* _Working data_
--- START ---

(** C7 (amended). The heuristic reads nothing but its four arguments.
    For every function name that is a string and every array of
    parameters it returns an integer, at least 680, which depends on the
    name only through its lower case and on the parameters only through
    their number.  It is not total: for a function name that is not a
    string it throws at [toLowerCase], whatever the other arguments are;
    and for parameters that are [null] or [undefined] it throws at
    [parameters.length] when no table entry applies to the name. *)
Theorem fallback_estimate_total_on_strings_and_arrays
    (rt : Runtime) (ca to : value) :
  (forall fn ps,
     Unvalidated.getFallbackEnergyEstimate rt (VStr fn) (VArr ps) ca to
     = Returns (VNum (getFallbackEnergyEstimate fn ps ca to))
     /\ 680 <= getFallbackEnergyEstimate fn ps ca to)
  /\ (forall fn fn' ps ps',
        toLowerCase fn' = toLowerCase fn -> List.length ps' = List.length ps ->
        Unvalidated.getFallbackEnergyEstimate rt (VStr fn') (VArr ps') ca to
        = Unvalidated.getFallbackEnergyEstimate rt (VStr fn) (VArr ps) ca to)
  /\ (forall functionName parameters,
        (forall fn, functionName <> VStr fn) ->
        exists message,
          Unvalidated.getFallbackEnergyEstimate rt functionName parameters ca to
          = Throws message
          /\ contains message "toLowerCase")
  /\ (forall fn parameters,
        parameters = VNull \/ parameters = VUndefined ->
        (if strict_eq_str ca USDT_CONTRACT then usdt_table (toLowerCase fn) to else None)
        = None ->
        pattern_table (toLowerCase fn) = None ->
        exists message,
          Unvalidated.getFallbackEnergyEstimate rt (VStr fn) parameters ca to
          = Throws message
          /\ contains message "length").
Proof.
  split; [|split; [|split]].
  - intros fn ps. split; [apply heuristic_on_strings_and_arrays|].
    unfold getFallbackEnergyEstimate, usdt_table, usdt_transfer, pattern_table,
      default_estimate.
    repeat match goal with
           | |- context [if ?b then _ else _] => destruct b
           end; lia.
  - intros fn fn' ps ps' Hf Hp. rewrite !heuristic_on_strings_and_arrays.
    unfold getFallbackEnergyEstimate, default_estimate. now rewrite Hf, Hp.
  - intros functionName parameters N.
    destruct (lower_case_not_a_string functionName N) as (message & E & C).
    exists message. unfold Unvalidated.getFallbackEnergyEstimate. rewrite E.
    split; [reflexivity | exact C].
  - intros fn parameters P U T. unfold Unvalidated.getFallbackEnergyEstimate.
    cbn [Unvalidated.lower_case and_then]. rewrite U, T.
    destruct P as [-> | ->]; cbn; eexists;
      (split; [reflexivity | apply includes_contains; reflexivity]).
Qed.

(** ** Write operations and the explorer candidate *)


(** An explorer candidate that throws [readonly] is reached only after
    the candidates before it failed, and then fails the call. *)
Lemma explorer_last_resort
    (p g : thunk) (readonly name : string) (pr : outcome Z) (s : Server) :
  answered_before_explorer readonly s
    (executeWithFallback (mkOperation (Some p) (Some g) (Some (Throws readonly)))
       name pr s).
Proof.
  destruct s as [flag l]. unfold answered_before_explorer, not_invoked, was_invoked.
  router.
  destruct flag as [[|]|]; [| | destruct pr as [rt|m]; [destruct (rt <? 5000)|]];
    destruct p as [rp|mp], g as [rg|mg]; cbn -[append];
    try (split; [first [left; apply source_with_source
                       | right; apply source_with_source] | log]);
    (split; [log | cbn -[append]; occurs]).
Qed.


(** ** Energy estimation through the router *)





(** Without a function name that is a string, the predefined answer
    cannot be computed. *)
Lemma predefined_throws
    (rt : Runtime) (forced : string) (error : option string) (ca : string)
    (functionName parameters caller : value) (ts : string) :
  (forall fn, functionName <> VStr fn) ->
  exists message,
    Tools.predefined rt forced error ca functionName parameters caller ts
    = Throws message.
Proof.
  intros N. unfold Tools.predefined.
  destruct (Tools.displayToAddress rt forced ca functionName parameters);
    cbn [and_then]; [|eexists; reflexivity].
  unfold Unvalidated.getFallbackEnergyEstimate.
  destruct (lower_case_not_a_string functionName N) as (message & -> & _).
  eexists. reflexivity.
Qed.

--- END ---

* _Task description_
Work out how many lines in the material above include the word "eexists", and write down that number alone.

* _Completed task_
3